- Relator(a)
- Ministro Gilson Dipp
- Órgão julgador
- Quinta Turma
- Data do julgamento
- 26/06/2012
- Data de publicação
- 01/08/2012
STJ – Acórdão, Rel. Ministro Gilson Dipp, Quinta Turma, j. 26/06/2012, p. 01/08/2012
CRIMINAL. HABEAS CORPUS. FURTO QUALIFICADO. INÉPCIA DA DENÚNCIA. EXORDIAL QUE PERMITE A DEFESA DO RÉU. ART. 41 DO CPP. CONSTRANGIMENTO ILEGAL NÃO EVIDENCIADO. ORDEM DENEGADA. I. O trancamento de ação penal por meio de habeas corpus é medida de índole excepcional, somente admitida nas hipóteses em que se denote, de plano, a ausência de justa causa, a inexistência de elementos indiciários demonstrativos da autoria e da materialidade do delito ou, ainda, a presença de alguma causa excludente de punibilidade, o que não se vislumbra nos autos.

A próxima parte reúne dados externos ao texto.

(* ===== verification/ChannelKeptSteps.v ===== *)
(** * The methods keep what the record is good for

    Every method of the channel respects the invariant of [ChannelKept]. *)

From S2P Require Import Prelude Chainfee Shachain UpdateLog Channel ChannelLog ChannelView ChannelInv ChannelCommit.
From S2P Require Import ChannelAfter ChannelSteps ChannelRun ChannelDb ChannelHist ChannelCompact ChannelPastSteps.
From S2P Require Import ChannelRestore ChannelKept.

Section Methods.
Context {HP : HashPrims} {CP : ChannelPrims}.

(** ** Flags *)

Lemma bare_core pd : bare (core pd) = bare pd.
Proof. done. Qed.

Lemma core_bares u u' : core_log u' = core_log u → map bare (ul_values u') = map bare (ul_values u).
Proof.
  intros E. pose proof (f_equal ul_list E) as El. simpl in El. unfold ul_values.
  assert (∀ l : list entry, map bare l.*2 = map bare (map core_entry l).*2) as Hm.
  { intros l. induction l as [|x l IH]; [done|]. exact (f_equal (cons (bare x.2)) IH). }
  etrans; [exact (Hm (ul_list u'))|]. symmetry. etrans; [exact (Hm (ul_list u))|]. by rewrite El.
Qed.

Lemma core_stored lc lc' : same_core lc' lc → stored lc' = stored lc.
Proof. intros E. exact (f_equal stored E). Qed.

Lemma kept_core lc lc' : same_core lc' lc → kept lc → kept lc'.
Proof.
  intros E. apply kept_same; [by apply core_stored | intros p; by apply core_bares, same_core_log|].
  intros p. destruct (same_core_index lc' lc p E) as [E1 E2]. unfold counters. congruence.
Qed.
Lemma resolved_below p i j : 
  (∃ r, r ∈ bares lc p ∧ is_resolution r = true ∧ pd_log_index r < j ∧ pd_parent_index r = i) ↔
  i ∈ parents_below j (log_of lc p).
Proof using.
  rewrite parents_below_elem. split.
  - intros (r & (k & r0 & Hin & ->)%elem_of_bares & Hr & Hlt & He). rewrite bare_parent in He by done. by exists k, r0.
  - intros (k & r & Hin & Hr & Hlt & He). exists (bare r). split; [by eapply bares_intro|]. by rewrite bare_parent.
Qed.

Lemma open_bares c p :
  map bare (open_htlcs (log_of lc p) (log_of lc (counter_party p)) (idx c p) (idx c (counter_party p))).*2 =
  List.filter (open_at lc p c) (bares lc p).
Proof using.
  unfold open_htlcs, bares, ul_values. rewrite <-!list_fmap_compose, bfilter_map. f_equal. apply bfilter_ext.
  intros [k pd] _. cbn [compose snd]. unfold open_at. rewrite bare_is_add. change (pd_log_index (bare pd)) with (pd_log_index pd).
  destruct (is_add pd) eqn:Ha; [|by rewrite !andb_false_r]. rewrite bare_htlc by done.
  destruct (pd_log_index pd <? idx c p); [|done]. cbn [andb]. f_equal.
  apply eq_true_iff_eq. rewrite bool_decide_eq_true, resolved_at_true. symmetry. apply resolved_below.
Qed.

Lemma commit_shapes w c p :
  c ∈ chain_list (chain_of lc w) → map shape (htlcs_of c p) = map shape (List.filter (open_at lc p c) (bares lc p)).
Proof using Hok H.
  intros Hc. pose proof (ck_live _ _ _ Hok w c Hc) as Hl. apply (reflects_party lc c p) in Hl as [E _].
  rewrite <-open_bares, map_bare_shape. apply keys_shapes; [exact E|].
  intros x y Hx Hy He. rewrite <-(shape_bare y).
  assert (bare y ∈ List.filter (open_at lc p c) (bares lc p)) as [Hb Hop]%elem_of_bfilter.
  { rewrite <-open_bares. apply list_elem_of_fmap. by exists y. }
  apply open_at_true in Hop as (Ha & _). apply (kp_like _ H w c p); [done..|]. by rewrite bare_htlc.
Qed.

(** ** Entries, bare *)

Lemma bare_add_unique p a b :
  a ∈ bares lc p → b ∈ bares lc p → is_add a = true → is_add b = true → pd_htlc_index a = pd_htlc_index b → a = b.
Proof using Hok.
  intros (k & x & Hx & ->)%elem_of_bares (k' & y & Hy & ->)%elem_of_bares Ha Hb He.
  rewrite !bare_htlc in He by done.
  by destruct (add_unique _ k k' x y (pair_log_ok lc p (ck_logs _ _ _ Hok)) Hx Hy) as [_ ->].
Qed.

Lemma bare_resolution_unique p a b :
  a ∈ bares lc p → b ∈ bares lc p → is_resolution a = true → is_resolution b = true →
  pd_parent_index a = pd_parent_index b → a = b.
Proof using Hok.
  intros (k & x & Hx & ->)%elem_of_bares (k' & y & Hy & ->)%elem_of_bares Ha Hb He.
  rewrite !bare_parent in He by done. pose proof (ck_logs _ _ _ Hok) as P%(pair_ok_party _ p).
  pose proof (co_once _ _ (po_cross _ _ P) _ _ _ _ Hx Hy Ha Hb He) as ->.
  by rewrite (nodup_fst_inj _ _ _ _ (lo_nodes _ (po_left _ _ P)) Hx Hy).
Qed.

Lemma bare_resolves p r :
  r ∈ bares lc p → is_resolution r = true →
  ∃ a, a ∈ bares lc (counter_party p) ∧ is_add a = true ∧ pd_htlc_index a = pd_parent_index r ∧
    pd_amount a = pd_amount r ∧ (pd_entry_type r = Settle → pd_rhash a = sha256 (pd_rpreimage r)).
Proof using Hok.
  intros (k & x & Hx & ->)%elem_of_bares Hr. rewrite bare_is_resolution in Hr.
  pose proof (ck_logs _ _ _ Hok) as P%(pair_ok_party _ p).
  destruct (co_parent _ _ (po_cross _ _ P) _ _ Hx Hr) as (m & a & Ha & Hadd & Hi & Hamt & Hpre).
  exists (bare a). split; [by eapply bares_intro|]. rewrite bare_is_add, bare_htlc, bare_parent by done.
  rewrite (bare_amount a) by (by apply add_not_fee). rewrite (bare_amount x) by (by apply resolution_not_fee).
  split; [done|]. split; [done|]. split; [done|]. intros Ht. change (pd_entry_type (bare x)) with (pd_entry_type x) in Ht.
  unfold bare. simpl. rewrite Hadd, Ht. simpl. by apply Hpre.
Qed.

Lemma bare_log_bound p b : b ∈ bares lc p → 0 ≤ pd_log_index b < ul_log_index (log_of lc p).
Proof using Hok. intros Hb. by apply (bare_bound t n lc Hok p b Hb). Qed.

(** ** The chains that are left *)

Local Notation rt := (tail (chain_of lc Remote)).
Local Notation lt := (tail (chain_of lc Local)).

Lemma pending_cases :
  rest (chain_of lc Remote) = [] ∧ oc_commit_diff (lc_channel_state lc) = None ∧ tip (chain_of lc Remote) = rt ∨
  ∃ c d, rest (chain_of lc Remote) = [c] ∧ oc_commit_diff (lc_channel_state lc) = Some d ∧ tip (chain_of lc Remote) = c ∧
    disk_commit_to_mem_commit (lc_params lc) Remote c = disk_commit_to_mem_commit (lc_params lc) Remote (cd_commitment d).
Proof using H.
  pose proof (kp_pending _ H) as E. unfold tip.
  destruct (rest (chain_of lc Remote)) as [|c [|]], (oc_commit_diff (lc_channel_state lc)) as [d|]; try done; [by left|].
  right. exists c, d. split_and!; try done. exact (f_equal (List.hd (cd_commitment d)) E).
Qed.

(** The height of an entry at index [i] of the log of [p]. *)
Definition due (w p : channel_party) (i : Z) : Z :=
  match w with
  | Local => if i <? idx lt p then cm_height lt else 0
  | Remote =>
      if i <? idx rt p then cm_height rt
      else match rest (chain_of lc Remote) with
           | c :: _ => if i <? idx c p then cm_height c else 0
           | [] => 0
           end
  end.

Lemma in_order_local p : idx lt Local ≤ idx rt Local ∧ idx rt Remote ≤ idx lt Remote ∧ idx rt p ≤ idx (tip (chain_of lc Remote)) p ∧
  idx (tip (chain_of lc Remote)) Remote ≤ idx lt Remote.
Proof using Hok.
  destruct (ck_order _ _ _ Hok) as [O1 O2].
  pose proof (chain_idx _ _ Local (ck_chain _ _ _ Hok Local) (tail_elem _)).
  pose proof (chain_idx _ _ Remote (ck_chain _ _ _ Hok Remote) (tail_elem _)).
  pose proof (chain_idx _ _ p (ck_chain _ _ _ Hok Remote) (tail_elem _)). lia.
Qed.

(** *** What the record has of the resolutions *)

Lemma resolved_ids_elem l i :
  i ∈ resolved_ids l ↔ ∃ r, r ∈ List.filter is_resolution (map shape l) ∧ pd_parent_index r = i.
Proof using.
  unfold resolved_ids. rewrite bfilter_shape by done. rewrite list_elem_of_fmap. split.
  - intros (x & -> & Hx). exists (shape x). split; [by apply list_elem_of_fmap; exists x|].
    apply elem_of_bfilter in Hx as [_ Hx]. unfold shape, bare. simpl. by rewrite Hx.
  - intros (r & (x & -> & Hx)%list_elem_of_fmap & <-). exists x. split; [|done].
    apply elem_of_bfilter in Hx as [_ Hx]. unfold shape, bare. simpl. by rewrite Hx.
Qed.

Lemma resolutions_not_adds (l : list payment_descriptor) : List.filter is_resolution (List.filter not_add l) = List.filter is_resolution l.
Proof using.
  rewrite bfilter_bfilter. apply bfilter_ext. intros b _. unfold not_add. destruct (is_resolution b) eqn:Hr; [|apply andb_false_r].
  by rewrite (resolution_not_add _ Hr).
Qed.

Lemma between_resolutions i j l k :
  (∃ r, r ∈ List.filter is_resolution (map shape (List.filter not_add (between i j l))) ∧ pd_parent_index r = k) ↔
  ∃ r, r ∈ l ∧ is_resolution r = true ∧ i ≤ pd_log_index r < j ∧ pd_parent_index r = k.
Proof using.
  rewrite bfilter_shape, resolutions_not_adds by done. unfold between. rewrite bfilter_bfilter. split.
  - intros (r & (x & -> & Hx)%list_elem_of_fmap & <-). apply elem_of_bfilter in Hx as [Hin Hx].
    apply andb_true_iff in Hx as [[Hi%Z.leb_le Hj%Z.ltb_lt]%andb_true_iff Hr]. exists x.
    split; [done|]. split; [done|]. split; [lia|]. unfold shape, bare. simpl. by rewrite Hr.
  - intros (r & Hin & Hr & [Hi Hj] & <-). exists (shape r). split; [|unfold shape, bare; simpl; by rewrite Hr].
    apply list_elem_of_fmap. exists r. split; [done|]. apply elem_of_bfilter. split; [done|].
    by rewrite Hr, (proj2 (Z.leb_le _ _) Hi), (proj2 (Z.ltb_lt _ _) Hj).
Qed.

Lemma acked_resolutions i : i ∈ resolved_ids (default [] (oc_unsigned_acked_updates (lc_channel_state lc))) ↔
  ∃ r, r ∈ bares lc Remote ∧ is_resolution r = true ∧ idx rt Remote ≤ pd_log_index r < idx lt Remote ∧ pd_parent_index r = i.
Proof using H.
  rewrite resolved_ids_elem, <-between_resolutions. rewrite bfilter_shape, <-resolutions_not_adds, <-bfilter_shape by done.
  by rewrite (kp_acked _ H).
Qed.

Lemma unsigned_resolutions i : i ∈ resolved_ids (default [] (oc_remote_unsigned_local_updates (lc_channel_state lc))) ↔
  ∃ r, r ∈ bares lc Local ∧ is_resolution r = true ∧ idx lt Local ≤ pd_log_index r < idx rt Local ∧ pd_parent_index r = i.
Proof using H. rewrite resolved_ids_elem, <-between_resolutions. by rewrite (kp_resolutions _ H). Qed.

Lemma shapes_htlcs l k : map shape l = map shape k → (∀ b, b ∈ k → is_add b = true) →
  map pd_htlc_index l = map pd_htlc_index k ∧ ∀ x, x ∈ l → is_add x = true.
Proof using.
  rewrite map_shape_Forall2. induction 1 as [|x b l k Hx _ IH]; intros Hk; [by split; [|intros x ?%elem_of_nil]|].
  assert (is_add b = true) as Hb by (apply Hk; by left).
  destruct IH as [IH1 IH2]; [intros y Hy; apply Hk; by right|]. split.
  - simpl. by rewrite IH1, (shape_htlc _ _ Hx Hb).
  - intros y [->|Hy]%elem_of_cons; [by rewrite (shape_is_add _ _ Hx) | by apply IH2].
Qed.

Lemma commit_htlcs w c p : c ∈ chain_list (chain_of lc w) →
  map pd_htlc_index (htlcs_of c p) = map pd_htlc_index (List.filter (open_at lc p c) (bares lc p)) ∧
  ∀ x, x ∈ htlcs_of c p → is_add x = true.
Proof using Hok H.
  intros Hc. apply shapes_htlcs; [by apply (commit_shapes w)|]. by intros b [_ (Ha & _)%open_at_true]%elem_of_bfilter.
Qed.

Lemma commit_ids w c p i : c ∈ chain_list (chain_of lc w) →
  i ∈ map pd_htlc_index (htlcs_of c p) ↔ ∃ b, b ∈ bares lc p ∧ open_at lc p c b = true ∧ pd_htlc_index b = i.
Proof using Hok H.
  intros Hc. rewrite (proj1 (commit_htlcs w c p Hc)), list_elem_of_fmap. setoid_rewrite elem_of_bfilter. naive_solver.
Qed.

II. Hipótese em que existem fortes indícios de que a paciente, na condição de funcionária do setor financeiro, subtraiu valores pertencentes à empresa Caramelos BR Ltda, uma vez que a referida empresa constatou, por meio de auditoria, um desfalque de R$ 600.000,00 (seiscentos mil reais), ao mesmo tempo em que a paciente passou a ostentar patrimônio incompatível com sua renda, e ao qual não soube explicar a origem. III. Se a peça acusatória satisfaz todos os requisitos do art. 41 do Código de Processo Penal, possibilitando a elucidação dos fatos delituosos descritos à luz do contraditório e da ampla defesa, não se verifica a inépcia da denúncia. IV. Ordem denegada. (HC n. 227.517/PE, relator Ministro Gilson Dipp, Quinta Turma, julgado em 26/6/2012, DJe de 1/8/2012.)